--- Extracted data ---

(** All the bytes that came are staged; the file is kept if they are as many as were expected. *)
Lemma ends_stage : ends (on before) (stage settings clock others deliveries disks faults hinted_size reads temp)
  (fun _ => on (fun c => staged (body reads) (complete (body reads)) c /\ acceptable))
  (fun e => on (failed e)).
Proof using All.
  unfold stage. set (all := body reads).
  assert (Hsf : forall e c, late e = false -> staged all false c -> failed e c) by (intros e c; apply staged_failed).
  eapply ends_bind; [apply (ends_raises before before failed); [apply calm_capacity|done|apply before_failed]|]. intros ?.
  eapply ends_bind; [apply (ends_raises before before failed); [apply calm_fallible|done|apply before_failed]|]. intros ?.
  eapply ends_bind; [apply ends_open|]. intros ?.
  eapply ends_bind; [by apply (ends_receive reads [])|]. intros ?. fold all.
  eapply ends_bind; [apply (ends_raises (staged all false) (staged all false) failed); [apply calm_monotonic|done|exact Hsf]|]. intros t0.
  do 2 (eapply ends_bind; [apply (ends_raises (staged all false) (staged all false) failed); [apply calm_fallible|done|exact Hsf]|]; intros ?).
  eapply ends_bind; [apply (ends_raises (staged all false) (staged all false) failed); [apply calm_fallible|done|exact Hsf]|]. intros ?.
  eapply ends_bind; [apply (ends_raises (staged all false) (staged all false) failed); [apply calm_monotonic|done|exact Hsf]|]. intros t1.
  eapply ends_bind; [apply (ends_modify _ (staged all (complete all)))|].
  { intros c []. split; cbn; try done. by rewrite st_count0. }
  intros ?. eapply ends_bind; [apply (ends_checks (staged all (complete all)) failed); intros c; by apply staged_kept|]. intros ?.
  eapply ends_bind; [apply (ends_get (staged all (complete all)) size)|]. intros total.
  eapply ends_bind; [apply (ends_check _ (fun e => on (failed e))); by intros c [Hc _] _ w <-; apply staged_kept|]. intros ?.
  eapply ends_mono; [apply (ends_check (fun c => staged all (complete all) c /\ total = len all /\ 0 < len all) (fun e => on (failed e))); by intros c [Hc _] _ w <-; apply staged_kept| | |done].
  - intros w [[Hc ->] Hpos%Z.leb_gt]. destruct (Hc). unfold on. rewrite <-st_count0. auto.
  - intros [] w [(Hc & -> & Hpos) Hh]. split; [done|]. split; [done|]. split; [|destruct Hc; by destruct st_limits0].
    destruct (hint hinted_size); [|done]. by apply negb_false_iff, Z.eqb_eq in Hh.
Qed.

(** * The copy to another file system *)
Section copy.
Variable b : bytes.
Hypothesis Hall : b = body reads.
Variable dest : path.
Hypothesis Hdest : below root dest = true /\ parent dest = parent final /\ dest <> [] /\ dest <> final.
(** Under the root there is no file but the copy. *)
Definition copying (P : option node -> Prop) (c : core) : Prop :=
  frame (files c) /\ files c !! temp = Some (File b) /\ is_dir (staging_dir settings) (files c) = true /\
  (forall q d, below root q = true -> q <> dest -> files c !! q <> Some (File d)) /\
  (preserve_for_recovery c = complete b /\ canonical_finalized c = false /\ size c = len b /\ received c = b /\ within_limits (len b)) /\
  P (files c !! dest).

Lemma dest_neq : dest <> temp.
Proof using All. intros ->. destruct Hdest as [Hb _], Htemp as (_ & _ & Hb'). congruence. Qed.
Lemma staging_neq : staging_dir settings <> dest.
Proof using All.
  destruct Htemp as (<- & Hne & Hb'). destruct Hdest as [Hb _]. intros He. rewrite <-He in Hb.
  rewrite (path_split temp Hne), (below_trans root (parent temp)) in Hb'; [done|done|]. apply below_spec. by eexists.
Qed.
Lemma staged_copying c : staged b (complete b) c -> copying (fun n => forall d, n <> Some (File d)) c.
Proof using All. intros []. split_and!; try done; [|intros d; apply st_none0; by destruct Hdest]. intros q d Hq _. by apply st_none0. Qed.
Lemma copying_staged P c : copying P c -> (forall d, files c !! dest <> Some (File d)) -> staged b (complete b) c.
Proof using All.
  intros (H1 & H2 & H3 & H4 & (H5 & H6 & H7 & H8 & H9) & _) Hno. split; try done.
  intros q d Hq. destruct (decide (q = dest)) as [->|Hne]; [apply Hno|by apply H4].
Qed.
Lemma copying_any P c : copying P c -> copying (fun _ => True) c.
Proof using. intros (H1 & H2 & H3 & H4 & H5 & _). exact (conj H1 (conj H2 (conj H3 (conj H4 (conj H5 I))))). Qed.
(** A change of the copy alone. *)
Lemma copying_insert P (Q : option node -> Prop) c n f : copying P c -> f = <[dest := n]> (files c) -> Q (Some n) -> copying Q (c <| files := f |>).
Proof using All.
  intros (H1 & H2 & H3 & H4 & H5 & _) -> HQ. pose proof dest_neq. pose proof staging_neq. destruct Hdest as [Hb _]. unfold copying. cbn. split_and!; try apply H5.
  - intros q d Hq Hbq Hd. rewrite lookup_insert_ne; [by apply H1|]. intros <-. congruence.
  - by rewrite lookup_insert_ne.
  - by rewrite dir_insert.
  - intros q d Hq Hne. rewrite lookup_insert_ne by done. by apply H4.
  - by rewrite lookup_insert_eq.
Qed.
Lemma copying_delete P c : copying P c -> staged b (complete b) (c <| files := delete dest (files c) |>).
Proof using All.
  intros (H1 & H2 & H3 & H4 & (H5 & H6 & H7 & H8 & H9) & _). pose proof dest_neq. pose proof staging_neq. destruct Hdest as [Hb _]. split; cbn; try done.
  - intros q d Hq Hbq Hd. rewrite lookup_delete_ne; [by apply H1|]. intros <-. congruence.
  - by rewrite lookup_delete_ne.
  - by rewrite dir_delete.
  - intros q d Hq. destruct (decide (q = dest)) as [->|Hne]; [by rewrite lookup_delete_eq|]. rewrite lookup_delete_ne by done. by apply H4.
Qed.

Definition broken (e : save_exn) (c : core) : Prop := copying (fun _ => True) c /\ placed_error e = false.
Lemma early_broken P e c : late e = false -> copying P c -> broken e c.
Proof using. intros [_ He]%late_false Hc. split; [by eapply copying_any|done]. Qed.
Definition holds_copy (d : bytes) : core -> Prop := copying (fun n => n = Some (File d)).
Lemma holds_broken d e c : late e = false -> holds_copy d c -> broken e c.
Proof using. apply early_broken. Qed.

Lemma ends_copy_chunk copied chunk : ends (on (holds_copy copied)) (copy_chunk faults dest copied chunk)
  (fun d => on (fun c => holds_copy d c /\ d = copied ++ chunk)) (fun e => on (broken e)).
Proof using All.
  intros w Hw. unfold copy_chunk, write, next_call, mbind, io_bind. cbn -[append_bytes].
  assert (Happ : forall d, append_bytes dest d (files (vars w)) = <[dest := File (copied ++ d)]> (files (vars w))).
  { intros d. destruct Hw as (_ & _ & _ & _ & _ & Hd). unfold append_bytes. by rewrite Hd. }
  destruct (faults (calls w)) as [k|]; cbn -[append_bytes]; unfold on; cbn -[append_bytes]; rewrite Happ.
  - apply (early_broken (fun _ => True)); [apply late_interrupted|]. by eapply copying_insert.
  - split; [|done]. by eapply copying_insert.
Qed.

(** What is in place after the copy. *)
Definition placed (c : core) : Prop :=
  frame (files c) /\ files c !! temp = Some (File b) /\ is_dir (staging_dir settings) (files c) = true /\
  (exists d, files c !! final = Some (File d) /\ copy_of d b) /\ size c = len b /\ received c = b.
(* ===== verification/OperationRules.v ===== *)
(** What a transition does to an evidence operation, and what every request that
    follows a session keeps of all operations: the time of completion is set in
    the terminal statuses and only there. *)
From S2P Require Import Prelude PyBase FileSystem UploadSession EvidenceOperations.
Import Str FileSystem UploadSession EvidenceOperations.

Module OperationRules.

(** * One transition *)
Definition enter (now : Z) (status : operation_status) (stage owner_ : str) (error : option str) (o : EvidenceOperation) : EvidenceOperation :=
  o <| o_status := status |> <| o_stage := stage |> <| owner := owner_ |> <| last_error := error |>
    <| completed_at := if decide (status ∈ TERMINAL_OPERATION_STATUSES) then Some (default now (completed_at o)) else None |>.

Lemma transition_forced now o status stage owner_ error :
  transition_operation now o status (Some stage) (Some owner_) error true = Ok (enter now status stage owner_ error o).
Proof. unfold transition_operation, enter. by destruct (bool_decide (o_status o = status)); cbn [negb andb]; case_decide. Qed.

Definition timed (o : EvidenceOperation) : Prop := is_Some (completed_at o) <-> o_status o ∈ TERMINAL_OPERATION_STATUSES.

Lemma enter_timed now status stage owner_ error o : timed (enter now status stage owner_ error o).
Proof. unfold timed, enter. case_decide; cbn; solve [by split | split; [by intros []|done]]. Qed.

Lemma transition_timed now o status stage owner_ error force o' :
  transition_operation now o status stage owner_ error force = Ok o' -> timed o'.
Proof.
  unfold transition_operation. destruct (_ && _); [done|]. intros [= <-]. unfold timed.
  case_decide; destruct stage, owner_; cbn; solve [by split | split; [by intros []|done]].
Qed.

(** * Sets of operations *)
Record all_ops (P : EvidenceOperation -> Prop) (db : database) : Prop := {
  in_rows : Forall P (rows db);
  in_changed : map_Forall (fun _ => P) (changed db);
  in_added : Forall P (added db) }.

Section all_ops.
Context (P : EvidenceOperation -> Prop).

Lemma object_ok db row : all_ops P db -> row ∈ rows db -> P (object_of db row).
Proof.
  intros [Hr Hc _] Hin. unfold object_of. destruct (changed db !! _) eqn:E; cbn; [by eapply Hc|].
  by eapply Forall_forall in Hr.
Qed.
Lemma query_ok f db : all_ops P db -> Forall P (query f db).
Proof.
  intros Hdb. apply Forall_forall. intros o. unfold query.
  intros (row & -> & [_ Hin]%list_elem_of_filter)%list_elem_of_fmap. by apply object_ok.
Qed.
Lemma save_ok o db : P o -> all_ops P db -> all_ops P (save o db).
Proof.
  intros Ho [Hr Hc Ha]. unfold save. destruct existsb; split; cbn; auto.
  - by apply map_Forall_insert_2.
  - apply Forall_app; auto.
Qed.
Lemma commit_ok db : all_ops P db -> all_ops P (commit db).
Proof.
  intros Hdb. split; cbn; [|apply map_Forall_empty|done].
  apply Forall_app. split; [|apply Hdb]. apply Forall_forall.
  intros o (row & -> & Hin)%list_elem_of_fmap. by apply object_ok.
Qed.
Lemma one_ok f db o : all_ops P db -> one_or_none (query f db) = Ok (Some o) -> P o.
Proof.
  intros Hdb%(query_ok f). unfold one_or_none. destruct (query f db) as [|? [|]]; intros [= ->].
  by inversion_clear Hdb.
Qed.
Lemma all_ops_same db db' : rows db' = rows db -> changed db' = changed db -> added db' = added db -> all_ops P db -> all_ops P db'.
Proof. intros Hr Hc Ha []. split; by rewrite ?Hr, ?Hc, ?Ha. Qed.
End all_ops.

Create HintDb operations.
#[export] Hint Resolve enter_timed save_ok commit_ok : operations.

(** * Operations keep their times *)
Section times.
Context (uuid_text : nat -> str) (is_uuid : str -> bool) (st_mtime : path -> Z) (backend_temp_dir : path).

(** ** Following a session *)
Definition live_evidence (evidences : gmap str ingest_status) (session : EvidenceUploadSession) : option str :=
  match _uuid_or_none is_uuid (promoted_evidence_id session) with
  | Some id => if bool_decide (is_Some (evidences !! id)) then Some id else None
  | None => None
  end.
Definition synced (now : Z) (evidences : gmap str ingest_status) (session : EvidenceUploadSession) (o : EvidenceOperation) : EvidenceOperation :=
  enter now (_operation_status (s_status session)) (derive_operation_stage session (Some (o_stage o))) (next_owner session)
    (failure_message session) (o <| o_case_id := s_case_id session |> <| o_evidence_id := live_evidence evidences session |>)
  <| progress := _operation_progress session |> <| bytes_received := Some (received_of session) |>
  <| o_expected_size_bytes := if expected_of session =? 0 then None else Some (expected_of session) |>
  <| metadata_json := Some (_metadata session) |>.

Lemma synced_timed now ev session o : timed (synced now ev session o).
Proof.
  change (is_Some (if decide (_operation_status (s_status session) ∈ TERMINAL_OPERATION_STATUSES) then Some (default now (completed_at o)) else None)
          <-> _operation_status (s_status session) ∈ TERMINAL_OPERATION_STATUSES).
  case_decide; [by split|]. split; [by intros []|done].
Qed.
#[local] Hint Resolve synced_timed : operations.

Definition followed (now : Z) (session : EvidenceUploadSession) (db : database) (found : option EvidenceOperation) : database * EvidenceOperation :=
  match found with
  | Some o => (save (synced now (evidences db) session o) db, synced now (evidences db) session o)
  | None => let o := synced now (evidences db) session (new_operation (uuid_text (next_id db)) session) in
            (save o (db <| next_id := S (next_id db) |>), o)
  end.

Lemma sync_spec now db session commit_ :
  sync_upload_operation uuid_text is_uuid now db session commit_ =
  (let! found := get_operation_for_session db session in
   let (db', o) := followed now session db found in Ok (if commit_ then commit db' else db', o)).
Proof.
  unfold sync_upload_operation, followed. destruct (get_operation_for_session db session) as [[o|]| |]; try done;
    cbn [mbind result_bind]; rewrite transition_forced; reflexivity.
Qed.

Lemma followed_timed now session db found : all_ops timed db -> all_ops timed (fst (followed now session db found)).
Proof.
  intros Hdb. destruct found; cbn [followed fst]; [auto with operations|].
  apply save_ok; [auto with operations|]. by apply (all_ops_same timed db).
Qed.

Lemma sync_timed now db session commit_ db' o :
  all_ops timed db -> sync_upload_operation uuid_text is_uuid now db session commit_ = Ok (db', o) -> all_ops timed db'.
Proof.
  intros Hdb. rewrite sync_spec. intros (found & _ & Hs)%bind_Ok.
  pose proof (followed_timed now session db found Hdb) as Hf. destruct (followed now session db found) as [d o'].
  injection Hs as <- _. destruct commit_; auto with operations.
Qed.

Lemma reconcile_session_timed now st session st' :
  all_ops timed (fst st) -> reconcile_session uuid_text is_uuid backend_temp_dir now st session = Ok st' -> all_ops timed (fst st').
Proof.
  destruct st as [db stats]. cbn [fst]. intros Hdb. unfold reconcile_session.
  intros (before & _ & Hs)%bind_Ok. destruct (expires now session); apply bind_Ok in Hs as ([db1 o] & Hs & [= <-]);
    (eapply sync_timed; [|exact Hs]); [by apply (all_ops_same timed db)|done].
Qed.

Lemma reconcile_missing_timed now ids st o st' :
  all_ops timed (fst st) -> reconcile_missing now ids st o = Ok st' -> all_ops timed (fst st').
Proof.
  destruct st as [db stats]. cbn [fst]. intros Hdb. unfold reconcile_missing.
  destruct (upload_session_id o); [|by intros [= <-]].
  destruct (_ && _); [|by intros [= <-]]. rewrite transition_forced. cbn [mbind result_bind].
  intros [= <-]. cbn [fst]. auto with operations.
Qed.

Lemma reconcile_processing_timed now st o st' :
  all_ops timed (fst st) -> reconcile_processing now st o = Ok st' -> all_ops timed (fst st').
Proof.
  destruct st as [db stats]. cbn [fst]. intros Hdb. unfold reconcile_processing.
  destruct (_ ≫= _) as [[| | | |]|]; try (by intros [= <-]); rewrite transition_forced; cbn [mbind result_bind];
    intros [= <-]; cbn [fst]; auto with operations.
Qed.

Lemma reconcile_directory_rows now retention ids st child :
  let st' := reconcile_directory st_mtime now retention ids st child in
  rows (fst st') = rows (fst st) /\ changed (fst st') = changed (fst st) /\ added (fst st') = added (fst st).
Proof. destruct st as [db stats]. unfold reconcile_directory. destruct (_ || _); [done|]. by destruct (_ && _). Qed.

Lemma reconcile_directories_rows now retention ids children st :
  let st' := fold_left (reconcile_directory st_mtime now retention ids) children st in
  rows (fst st') = rows (fst st) /\ changed (fst st') = changed (fst st) /\ added (fst st') = added (fst st).
Proof.
  revert st. induction children as [|c children IH]; intros st; [done|]. cbn [fold_left].
  destruct (reconcile_directory_rows now retention ids st c) as (Hr & Hc & Ha), (IH (reconcile_directory st_mtime now retention ids st c)) as (-> & -> & ->).
  by rewrite Hr, Hc, Ha.
Qed.

(** C39. An operation has a time of completion exactly in the statuses completed,
    failed, cancelled and expired: whatever is asked of [transition_operation],
    forced or not, and in every operation of the database after a session was
    followed or a pass of the reconciliation was made. *)
Theorem operations_timed :
  (forall now o status stage owner_ error force o', transition_operation now o status stage owner_ error force = Ok o' -> timed o') /\
  (forall now db session commit_ db' o, all_ops timed db ->
     sync_upload_operation uuid_text is_uuid now db session commit_ = Ok (db', o) -> all_ops timed db') /\
  (forall now retention db db' stats, all_ops timed db ->
     reconcile_evidence_operations uuid_text is_uuid st_mtime backend_temp_dir now retention db = Ok (db', stats) -> all_ops timed db').
Proof.
  split_and!.
  - apply transition_timed.
  - intros. by eapply sync_timed.
  - intros * Hdb Hrun. unfold reconcile_evidence_operations in Hrun.
    apply bind_Ok in Hrun as (st1 & H1 & Hrun). apply bind_Ok in Hrun as (st2 & H2 & Hrun). apply bind_Ok in Hrun as (st3 & H3 & Hrun).
    apply (foldM_inv (fun st => all_ops timed (fst st))) in H1; [|intros; by eapply reconcile_session_timed|done].
    apply (foldM_inv (fun st => all_ops timed (fst st))) in H2; [|intros; by eapply reconcile_missing_timed|done].
    apply (foldM_inv (fun st => all_ops timed (fst st))) in H3; [|intros; by eapply reconcile_processing_timed|done].
    destruct (exists_ _ _).
    + destruct (reconcile_directories_rows now retention (map s_id (take 500 (sessions db))) (iterdir (backend_temp_dir ++ [lit "evidence-upload-sessions"]) (files (fst st3))) st3) as (Hr & Hc & Ha).
      destruct (fold_left _ _ st3) as [db4 s4]. injection Hrun as <- _. apply commit_ok. by apply (all_ops_same timed (fst st3)).
    + destruct st3 as [db3 s3]. injection Hrun as <- _. by apply commit_ok.
Qed.
End times.
End OperationRules.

---

» **What you are asked to do**:
Output, from the data above, the lines from the line with "assert (Happ : forall" to the line with "Lemma transition_forced now" exactly as they stand, both ends included and nothing else.

» **Written solution**:
  assert (Happ : forall d, append_bytes dest d (files (vars w)) = <[dest := File (copied ++ d)]> (files (vars w))).
  { intros d. destruct Hw as (_ & _ & _ & _ & _ & Hd). unfold append_bytes. by rewrite Hd. }
  destruct (faults (calls w)) as [k|]; cbn -[append_bytes]; unfold on; cbn -[append_bytes]; rewrite Happ.
  - apply (early_broken (fun _ => True)); [apply late_interrupted|]. by eapply copying_insert.
  - split; [|done]. by eapply copying_insert.
Qed.

(** What is in place after the copy. *)
Definition placed (c : core) : Prop :=
  frame (files c) /\ files c !! temp = Some (File b) /\ is_dir (staging_dir settings) (files c) = true /\
  (exists d, files c !! final = Some (File d) /\ copy_of d b) /\ size c = len b /\ received c = b.
(* ===== verification/OperationRules.v ===== *)
(** What a transition does to an evidence operation, and what every request that
    follows a session keeps of all operations: the time of completion is set in
    the terminal statuses and only there. *)
From S2P Require Import Prelude PyBase FileSystem UploadSession EvidenceOperations.
Import Str FileSystem UploadSession EvidenceOperations.

Module OperationRules.

(** * One transition *)
Definition enter (now : Z) (status : operation_status) (stage owner_ : str) (error : option str) (o : EvidenceOperation) : EvidenceOperation :=
  o <| o_status := status |> <| o_stage := stage |> <| owner := owner_ |> <| last_error := error |>
    <| completed_at := if decide (status ∈ TERMINAL_OPERATION_STATUSES) then Some (default now (completed_at o)) else None |>.

Lemma transition_forced now o status stage owner_ error :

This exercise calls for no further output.